Well, not the sort of person I'd want waiting for my return!
The narrator is the other woman living in the house, Captain Baldry's cousin, Jenny. It is quite obvious that she is the one who truly loves the man.
I wanted to snatch my cousin Christopher from the wars and seal him in this green pleasantness his wife and I now looked upon.This 'green pleasantness' is just the sort of British country home one dreams of. Beautiful grounds and beautiful house which Chris himself (his hired workers) had rebuilt after his marriage to Kitty, and before the war. And this rebuilding features strongly in the book. For Christopher comes home from the war with no memory of the past fifteen years. He no longer recognizes his 'new' home. He has no memory of his marriage or of the death of his young son.
The way the two women hear the news of his problem is puzzling and upsetting. A perfect stranger, Mrs. William Grey, arrives from 'the red suburban stain which fouls the fields three miles nearer London than Harrow-Weald.' She tells them that Christopher is 'hurt.' The women at first think she is lying. How would she know of the situation when they haven't heard from the War Office? It turns out that she received a telegram from a hospitalized Christopher, addressed to her maiden name and sent to her old home. She says that they knew one another fifteen years ago, and she has neither seen nor heard from him since.
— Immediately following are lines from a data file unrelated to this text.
Lemma cib_slot_read k n c :
  cib_wf k n c → s32 (Z.land (read_count c) (mask c)) = Z.of_nat (cib_slot k c 0).
Proof.
  intros (Hk & Hm & Hr & _). pose proof (pow_le_2_30 k Hk).
  unfold cib_slot. rewrite Hm, land_mask by lia.
  pose proof (Z.mod_pos_bound (read_count c) (2 ^ k)).
  rewrite s32_small by lia. rewrite Z2Nat.id; rewrite Z.add_0_r; lia.
Qed.

Lemma cib_slot_write k n c :
  cib_wf k n c → s32 (Z.land (write_count c) (mask c)) = Z.of_nat (cib_slot k c n).
Proof.
  intros (Hk & Hm & Hr & Hw & _). pose proof (pow_le_2_30 k Hk).
  unfold cib_slot. rewrite Hm, land_mask, Hw, mod_pow_u32 by lia.
  pose proof (Z.mod_pos_bound (read_count c + Z.of_nat n) (2 ^ k)).
  rewrite s32_small by lia. rewrite Z2Nat.id; lia.
Qed.

Lemma cib_slot_inj k n c i j :
  cib_wf k n c → (i < n)%nat → (j <= n)%nat → Z.of_nat n < 2 ^ k →
  cib_slot k c i = cib_slot k c j → i = j.
Proof.
  intros (Hk & _ & Hr & _) Hi Hj Hn E. unfold cib_slot in E.
  pose proof (pow_le_2_30 k Hk).
  pose proof (Z.mod_pos_bound (read_count c + Z.of_nat i) (2 ^ k)).
  pose proof (Z.mod_pos_bound (read_count c + Z.of_nat j) (2 ^ k)).
  apply Z2Nat.inj in E; [|lia..].
  assert ((Z.of_nat i - Z.of_nat j) mod 2 ^ k = 0) as Hd.
  { replace (Z.of_nat i - Z.of_nat j)
      with ((read_count c + Z.of_nat i) - (read_count c + Z.of_nat j)) by lia.
    rewrite Zminus_mod, E, Z.sub_diag. apply Z.mod_0_l. lia. }
  apply Z.mod_divide in Hd as [q Hq]; [|lia].
  assert (q = 0) by nia. lia.
Qed.

Lemma cib_slot_bound k c i : 0 <= k → Z.of_nat (cib_slot k c i) < 2 ^ k.
Proof.
  intros. unfold cib_slot. assert (0 < 2 ^ k) by (apply Z.pow_pos_nonneg; lia).
  pose proof (Z.mod_pos_bound (read_count c + Z.of_nat i) (2 ^ k)). lia.
Qed.

(** ** Operations on the represented queue *)

Lemma cib_put_unsafe_rep {A} k c (arr l : list A) x i c' :
  cib_rep k c arr l → Z.of_nat (length l) < 2 ^ k →
  cib_put_unsafe c = (i, c') →
  0 <= i < Z.of_nat (length arr) ∧ cib_rep k c' (<[Z.to_nat i := x]> arr) (l ++ [x]).
Proof.
  intros (Hwf & Ha & Hl) Hn [= <- <-]. rewrite (cib_slot_write k (length l)) by done.
  pose proof Hwf as (Hk & Hm & Hr & Hw & _). pose proof (cib_slot_bound k c (length l)).
  split; [lia|]. rewrite Nat2Z.id. split; [|split].
  - repeat split; simpl; try lia; rewrite ?length_app; simpl; [|lia].
    rewrite Hw. unfold u32. rewrite Zplus_mod_idemp_l. f_equal. lia.
  - rewrite length_insert. lia.
  - intros j y Hy. change (cib_slot k _ j) with (cib_slot k c j).
    apply lookup_snoc_Some in Hy as [[Hj Hy] | [-> <-]].
    + rewrite list_lookup_insert_ne; [by apply Hl|].
      intros E. symmetry in E. apply (cib_slot_inj k (length l)) in E; [lia|done..|lia|done].
    + apply list_lookup_insert_eq. lia.
Qed.

Lemma cib_put_rep {A} k c (arr l : list A) :
  cib_rep k c arr l →
  cib_put c = if Z.of_nat (length l) <? 2 ^ k then cib_put_unsafe c else (-1, c).
Proof.
  intros (Hwf & _). unfold cib_put. rewrite (cib_wf_avail k (length l)), (cib_wf_mask k (length l)) by done.
  destruct Hwf as (Hk & _ & _ & _ & Hn). pose proof (pow_le_2_30 k Hk).
  rewrite s32_small by lia. unfold cib_put_unsafe.
  destruct (Z.leb_spec (Z.of_nat (length l)) (2 ^ k - 1)),
           (Z.ltb_spec (Z.of_nat (length l)) (2 ^ k)); done || lia.
Qed.

Lemma cib_get_unsafe_rep {A} k c (arr l : list A) x i c' :
  cib_rep k c arr (x :: l) → cib_get_unsafe c = (i, c') →
  0 <= i ∧ arr !! Z.to_nat i = Some x ∧ cib_rep k c' arr l.
Proof.
  intros (Hwf & Ha & Hl) [= <- <-]. rewrite (cib_slot_read k (length (x :: l))) by done.
  rewrite Nat2Z.id. split; [lia|]. split; [by apply Hl|].
  pose proof Hwf as (Hk & Hm & Hr & Hw & Hn). simpl in Hn, Hw. split; [|split; [done|]].
  - repeat split; simpl; try lia; try apply Z.mod_pos_bound; try lia.
    rewrite Hw. unfold u32. rewrite Zplus_mod_idemp_l. f_equal. lia.
  - intros j y Hy. specialize (Hl (S j) y Hy).
    unfold cib_slot in *. simpl. rewrite <- Hl. do 2 f_equal.
    rewrite <- (mod_pow_u32 k), <- (mod_pow_u32 k (_ + Z.of_nat (S j))) by done.
    unfold u32. rewrite Zplus_mod_idemp_l. do 2 f_equal. lia.
Qed.

(** [cib_get] agrees with [cib_get_unsafe] as long as the writer has not
    wrapped around past the reader. *)
Lemma cib_get_rep {A} k c (arr l : list A) :
  cib_rep k c arr l → cib_nowrap c →
  cib_get c = match l with [] => (-1, c) | _ => cib_get_unsafe c end.
Proof.
  intros (Hwf & _) Hnw. unfold cib_get, cib_nowrap in *.
  pose proof (cib_wf_avail _ _ _ Hwf) as Hav. unfold cib_avail, u32 in Hav.
  destruct Hwf as (Hk & _ & Hr & Hw & Hn).
  assert (0 <= write_count c < 2 ^ 32) by (rewrite Hw; apply Z.mod_pos_bound; lia).
  rewrite Z.mod_small in Hav by lia. destruct l as [|x l]; simpl in Hav.
  - destruct (Z.ltb_spec (read_count c) (write_count c)); [lia|done].
  - destruct (Z.ltb_spec (read_count c) (write_count c)); [done|lia].
Qed.

Lemma cib_init_rep {A} k (arr : list A) :
  0 <= k <= 30 → Z.of_nat (length arr) = 2 ^ k →
  ∃ c, cib_init (2 ^ k) = Ok c ∧ cib_rep k c arr [] ∧ cib_nowrap c.
Proof.
  intros Hk Ha. pose proof (pow_le_2_30 k Hk). exists (CIB_INIT (2 ^ k)).
  unfold cib_init, CIB_INIT. rewrite u32_small by lia.
  rewrite land_mask by lia. rewrite Z_mod_same_full. simpl. split; [done|].
  split; [|unfold cib_nowrap; simpl; lia].
  split; [|split; [done|by intros ? ? ?]].
  repeat split; simpl; lia.
Qed.

(** ** A bounded queue built on the indices, and its specification *)

Inductive cib_cmd (A : Type) : Type := Put (x : A) | Get.
Arguments Put {A} x.
Arguments Get {A}.

(** The pattern of every client: write the slot [cib_put] names, read the slot
    [cib_get] names. The value is [Some] element for a successful get. *)
Definition cib_exec {A} (st : cib_t * list A) (cmd : cib_cmd A)
  : result (option A * (cib_t * list A)) :=
  let '(c, arr) := st in
  match cmd with
  | Put x =>
      let '(i, c) := cib_put c in
      if i <? 0 then Ok (None, (c, arr))
      else arr ← aset arr i x; Ok (Some x, (c, arr))
  | Get =>
      let '(i, c) := cib_get c in
      if i <? 0 then Ok (None, (c, arr))
      else x ← aget arr i; Ok (Some x, (c, arr))
  end.

Definition fifo_exec {A} (k : Z) (l : list A) (cmd : cib_cmd A) : option A * list A :=
  match cmd with
  | Put x => if Z.of_nat (length l) <? 2 ^ k then (Some x, l ++ [x]) else (None, l)
  | Get => (head l, tail l)
  end.

Lemma cib_nowrap_put k n c :
  cib_wf k n c → cib_nowrap c → write_count c < 2 ^ 32 - 1 →
  cib_nowrap (cib_put_unsafe c).2 ∧ write_count (cib_put_unsafe c).2 = write_count c + 1.
Proof.
  unfold cib_nowrap, cib_put_unsafe. simpl. intros (_ & _ & Hr & _) Hnw Hw.
  rewrite u32_small by lia. lia.
Qed.

Lemma cib_nowrap_get k n c :
  cib_wf k (S n) c → cib_nowrap c → write_count c < 2 ^ 32 →
  cib_nowrap (cib_get_unsafe c).2 ∧ write_count (cib_get_unsafe c).2 = write_count c.
Proof.
  intros Hwf Hnw Hlt. pose proof (cib_wf_avail _ _ _ Hwf) as Hav.
  destruct Hwf as (_ & _ & Hr & _). unfold cib_nowrap, cib_get_unsafe, cib_avail, u32 in *.
  simpl. rewrite Z.mod_small in Hav by lia. rewrite Z.mod_small; lia.
Qed.

Lemma cib_exec_refines {A} k c (arr l : list A) cmd :
  cib_rep k c arr l → cib_nowrap c → write_count c < 2 ^ 32 - 1 →
  ∃ c' arr', cib_exec (c, arr) cmd = Ok (fst (fifo_exec k l cmd), (c', arr')) ∧
    cib_rep k c' arr' (snd (fifo_exec k l cmd)) ∧ cib_nowrap c' ∧
    write_count c' <= write_count c + 1.
Proof.
  intros Hrep Hnw Hw. pose proof Hrep as (Hwf & Ha & _). destruct cmd as [x|]; simpl.
  - rewrite (cib_put_rep k c arr l) by done.
    destruct (Z.ltb_spec (Z.of_nat (length l)) (2 ^ k)); [|by exists c, arr; split_and!; done || lia].
    destruct (cib_put_unsafe c) as [i c'] eqn:E.
    destruct (cib_put_unsafe_rep k c arr l x i c') as [Hi Hrep']; [done..|].
    destruct (cib_nowrap_put k (length l) c) as [Hn' Hw']; [done..|]. rewrite E in Hn', Hw'.
    destruct (Z.ltb_spec i 0); [lia|]. unfold aset.
    assert (((0 <=? i) && (i <? Z.of_nat (length arr)))%bool = true) as -> by lia.
    simpl in *. eexists _, _. split_and!; done || lia.
  - rewrite (cib_get_rep k c arr l) by done. destruct l as [|x l].
    { simpl. by exists c, arr; split_and!; done || lia. }
    destruct (cib_get_unsafe c) as [i c'] eqn:E.
    destruct (cib_get_unsafe_rep k c arr l x i c') as (Hi & Hx & Hrep'); [done..|].
    destruct (cib_nowrap_get k (length l) c) as [Hn' Hw']; [done..|lia|]. rewrite E in Hn', Hw'.
    destruct (Z.ltb_spec i 0); [lia|]. unfold aget.
    assert ((0 <=? i) = true) as -> by lia. rewrite Hx. simpl in *.
    eexists _, _. split_and!; done || lia.
Qed.

(** The buffer and its index implement the bounded queue, until the write
    counter reaches its maximum. *)
Definition cib_fifo {A} (k : Z) (st : cib_t * list A) (l : list A) : Prop :=
  cib_rep k st.1 st.2 l ∧ cib_nowrap st.1.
And there our story really begins. We learn about his fifteen-year old memories. We meet a doctor who has a plan to 'cure' him, and we are presented with the ethics of the whole situation. I was completely involved in the book. I was fascinated by each of the people, and how they reacted to the ordeal they had to cope with. The use of 'modern' psychology is particularly interesting. The Return of the Soldier is beautifully written and gives the reader a lot to think about.